First Digital 360° Panoramic Photograph: Set-Up

Stephen Johnson setting up first digital 360° panoramic photograph.
Photograph Copyright ©1995 by Stephen Johnson. All Rights Reserved worldwide.

 Hanging Panorama of the Golden Gate. The Digital Pond, San Francisco. February 2, 1996.

Hanging Panorama of the Golden Gate. The Digital Pond, San Francisco. February 2, 1996.

 Mary Ford in the Hanging Panorama of the Golden Gate. The Digital Pond, San Francisco. February 2, 1996.

Mary Ford in the Hanging Panorama of the Golden Gate. The Digital Pond, San Francisco. February 2, 1996.
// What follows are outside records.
(** The values whose text the embedding gives exactly: strings,
    booleans, [null], [undefined], the integers below [2^53] in magnitude,
    arrays of such values, and objects without a [toString] property of
    their own. *)
Fixpoint has_text (v : JsVal) : bool :=
  match v with
  | JNum n => Z.abs n <? 9007199254740992
  | JArr l =>
      (fix all (l : list JsVal) : bool :=
         match l with
         | [] => true
         | x :: r => has_text x && all r
         end) l
  | JObj fs =>
      match assoc "toString" fs with
      | Some _ => false
      | None => true
      end
  | _ => true
  end.

(** [l.join(sep)] when it has a text. *)
Definition joined_text (sep : string) (l : list JsVal) : string :=
  match js_join sep l with
  | Return joined => joined
  | Throw _ => ""
  end.

Definition unprintable_error_response : HttpResponse :=
  {| status := 400; retry_after := None;
     body := Parsed (JObj [("errors",
               JArr [JObj [("message", JObj [("toString", JNum 1)])]])]) |}.

Definition huge_retry_response : HttpResponse :=
  {| status := 429; retry_after := Some "9007199254740993"; body := EmptyText |}.

Definition dated_retry_response : HttpResponse :=
  {| status := 429; retry_after := Some "Wed, 21 Oct 2015 07:28:00 GMT";
     body := EmptyText |}.

Definition object_result_response : HttpResponse :=
  {| status := 200; retry_after := None;
     body := Parsed (JObj [("result", JObj [("a", JNum 1)])]) |}.

Definition empty_message_response : HttpResponse :=
  {| status := 400; retry_after := None;
     body := Parsed (JObj [("message", JStr "")]) |}.

Definition two_errors_response : HttpResponse :=
  {| status := 400; retry_after := None;
     body := Parsed (JObj [("errors",
               JArr [JObj [("message", JStr "Bad from address")];
                     JObj [("message", JStr "Missing subject")]])]) |}.

(** The operations that return a Paginated Result. *)
Definition paginated (op : Operation) : bool :=
  match op with
  | ListContacts _ | SearchContacts _ | ListContactLists | ListSegments _
  | ListTemplates _ _ _ | ListSingleSends _ | ListSenderIdentities
  | ListBounces _ _ _ _ | ListBlocks _ _ _ _ | ListSpamReports _ _ _ _
  | ListInvalidEmails _ _ _ _ | ListGlobalSuppressions _ _ _ _
  | ListApiKeys | ListDesigns _ _ => true
  | _ => false
  end.

Definition two_contacts : list JsVal :=
  [JObj [("id", JStr "c1"); ("email", JStr "a@example.com")];
   JObj [("id", JStr "c2"); ("email", JStr "b@example.com")]].

Definition two_contacts_response : HttpResponse :=
  {| status := 200; retry_after := None;
     body := Parsed (JObj [("result", JArr two_contacts); ("contact_count", JNum 2)]) |}.

Definition two_contacts_page : JsVal :=
  JObj [("items", JArr two_contacts); ("count", JNum 2); ("total", JNum 2);
        ("hasMore", JBool false); ("nextPageToken", JUndefined)].

Definition no_engine_message : Exn -> string := fun _ => "".

(** The list operations without a cursor that report no further page. *)
Definition plain_list (op : Operation) : bool :=
  match op with
  | ListContactLists | ListSegments _ | ListSingleSends _ | SearchContacts _
  | ListApiKeys | ListSenderIdentities => true
  | _ => false
  end.

(** The suppression list operations, paged by [limit] and [offset], with
    the limit in force. *)
Definition page_limit (op : Operation) : option Z :=
  match op with
  | ListBounces _ _ limit _ | ListBlocks _ _ limit _ | ListSpamReports _ _ limit _
  | ListInvalidEmails _ _ limit _ | ListGlobalSuppressions _ _ limit _ =>
      Some (default 500 limit)
  | _ => None
  end.

Definition one_bounce_response : HttpResponse :=
  {| status := 200; retry_after := None;
     body := Parsed (JArr [JObj [("email", JStr "a@example.com");
                                 ("created", JNum 1700000000);
                                 ("reason", JStr "550 mailbox unavailable");
                                 ("status", JStr "5.1.1")]]) |}.

(** The operations whose whole body sits in a [try] with a bare [catch]. *)
Definition catches_everything (op : Operation) : bool :=
  match op with
  | TestConnection | GetContactByEmail _ | GetGlobalSuppression _
  | ValidateBatchId _ => true
  | _ => false
  end.

Definition unauthorized_response : HttpResponse :=
  {| status := 401; retry_after := None;
     body := Parsed (JObj [("errors",
               JArr [JObj [("message", JStr "The provided authorization grant is invalid")]])]) |}.

Definition throttled_response : HttpResponse :=
  {| status := 429; retry_after := Some "30"; body := EmptyText |}.

Definition is_lower_snake_char (c : ascii) : bool :=
  let n := nat_of_ascii c in
  (((97 <=? n) && (n <=? 122)) || ((48 <=? n) && (n <=? 57)) || (n =? 95))%nat.

(** A name in the upstream convention: lower-case letters, digits and
    underscores. *)
Fixpoint is_lower_snake (s : string) : bool :=
  match s with
  | EmptyString => true
  | String c r => is_lower_snake_char c && is_lower_snake r
  end.

(** A name in the callers' convention: no underscore. *)
Fixpoint is_camel (s : string) : bool :=
  match s with
  | EmptyString => true
  | String c r => negb (Ascii.eqb c "_") && is_camel r
  end.

Definition teammate_invitation : JsVal :=
  JObj [("email", JStr "new@example.com");
        ("scopes", JArr [JStr "mail.send"]);
        ("isAdmin", JBool true)].

Definition templated_email : JsVal :=
  JObj [("personalizations",
         JArr [JObj [("to", JArr [JObj [("email", JStr "a@example.com")]])]]);
        ("from", JObj [("email", JStr "b@example.com"); ("name", JUndefined)]);
        ("subject", JUndefined);
        ("content", JUndefined);
        ("templateId", JStr "d-0123456789");
        ("replyTo", JUndefined);
        ("categories", JUndefined);
        ("sendAt", JNum 1700000000);
        ("attachments", JUndefined)].

Definition accepted_response : HttpResponse :=
  {| status := 202; retry_after := None; body := EmptyText |}.

Definition segment_input : JsVal :=
  JObj [("name", JStr "VIP"); ("queryDsl", JStr "SELECT contact_id FROM contact_data");
        ("parentListIds", JUndefined)].

Definition segment_created_response : HttpResponse :=
  {| status := 201; retry_after := None;
     body := Parsed (JObj [("id", JStr "seg-1"); ("name", JStr "VIP");
                           ("contacts_count", JNum 0);
                           ("query_dsl", JStr "SELECT contact_id FROM contact_data")]) |}.

Definition empty_body_response : HttpResponse :=
  {| status := 200; retry_after := None; body := EmptyText |}.

Definition empty_array_response : HttpResponse :=
  {| status := 200; retry_after := None; body := Parsed (JArr []) |}.

(** The text of the local validation error of each tool. *)
Definition validation_message (tool : BulkDeleteTool) : string :=
  match tool with
  | DeleteContactsTool => "Either ids or deleteAll must be provided"
  | DeleteBouncesTool => "Either emails or deleteAll must be provided"
  | DeleteBlocksTool | DeleteSpamReportsTool | DeleteInvalidEmailsTool =>
      "Either emails or deleteAll required"
  end.

(** The text that the specification gives for all of them, with the name
    of the tool's own argument. *)
Definition spec_validation_message (tool : BulkDeleteTool) : string :=
  match tool with
  | DeleteContactsTool => "Either ids or deleteAll must be provided"
  | _ => "Either emails or deleteAll must be provided"
  end.

Definition no_details : Exn -> JsVal := fun _ => JUndefined.

(* ================================================================== *)
(** * Further vocabulary for the client operations *)
(* ================================================================== *)

(** The message of the error raised when the tenant has no API key. *)
Definition no_key_error : Exn :=
  Classified (AuthenticationError
                "No API key provided. Include X-SendGrid-API-Key header.").

(** The list operations that surface the upstream cursor. *)
Definition cursor_list (op : Operation) : bool :=
  match op with
  | ListContacts _ | ListTemplates _ _ _ | ListDesigns _ _ => true
  | _ => false
  end.

(** The four suppression lists with a bulk delete. *)
Inductive SuppressionList : Type :=
| Bounces
| Blocks
| SpamReports
| InvalidEmails.

Definition suppression_path (k : SuppressionList) : string :=
  match k with
  | Bounces => "/suppression/bounces"
  | Blocks => "/suppression/blocks"
  | SpamReports => "/suppression/spam_reports"
  | InvalidEmails => "/suppression/invalid_emails"
  end.

(** [deleteBounces], [deleteBlocks], [deleteSpamReports], [deleteInvalidEmails]. *)
Definition delete_suppressions (creds : TenantCredentials) (k : SuppressionList)
  : list string -> option bool -> Async JsVal :=
  match k with
  | Bounces => deleteBounces creds
  | Blocks => deleteBlocks creds
  | SpamReports => deleteSpamReports creds
  | InvalidEmails => deleteInvalidEmails creds
  end.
The first prints were very distorted by flattening out a surround space onto a print. We couldn’t wait to hang one into a circle and stand inside. We got the chance in February 1996 with print house The Digital Pond in San Francisco (thanks Pete Hogg) who laminated our 25 foot long print and helped us build a temporary hanging display. We could then duck in and stand inside the surround image.

I said at the time, that standing inside my photograph of the Golden Gate Bridge was “the most immersive photographic experience I had even seen.” The term was later picked up by the press and used generically for surround imaging.


Panoramic Displays

A laminated print was displayed in a very clever spiral pipe design by Robin Myers in the Adobe Booth at MacWorld New York in July 1998. 

A permanent panoramic room built by Robin Myers was constructed at Stephen Johnson Photography Gallery and Studios where it remained on display until 2004.

 Steve in the Panoramic room in his first gallery. 1999.

Steve in the Panoramic room in his first gallery. 1999.

PIC00049.JPG

Stitched Panoramics for QuickTime VR and Prints

In 1995 Apple contracted with me to work on their QTVR project. Those of us working on the project were tasked with making a series of film-based pano sets which would then be scanned and assembled into the QTVR format. With the QuickTime Authoring Studio we tested the assembly of the photos into surround images, and built multi-node interactive files. Soon I was using the BetterLight Scanning Camera Panoramics, this skipping the scanning process entirely.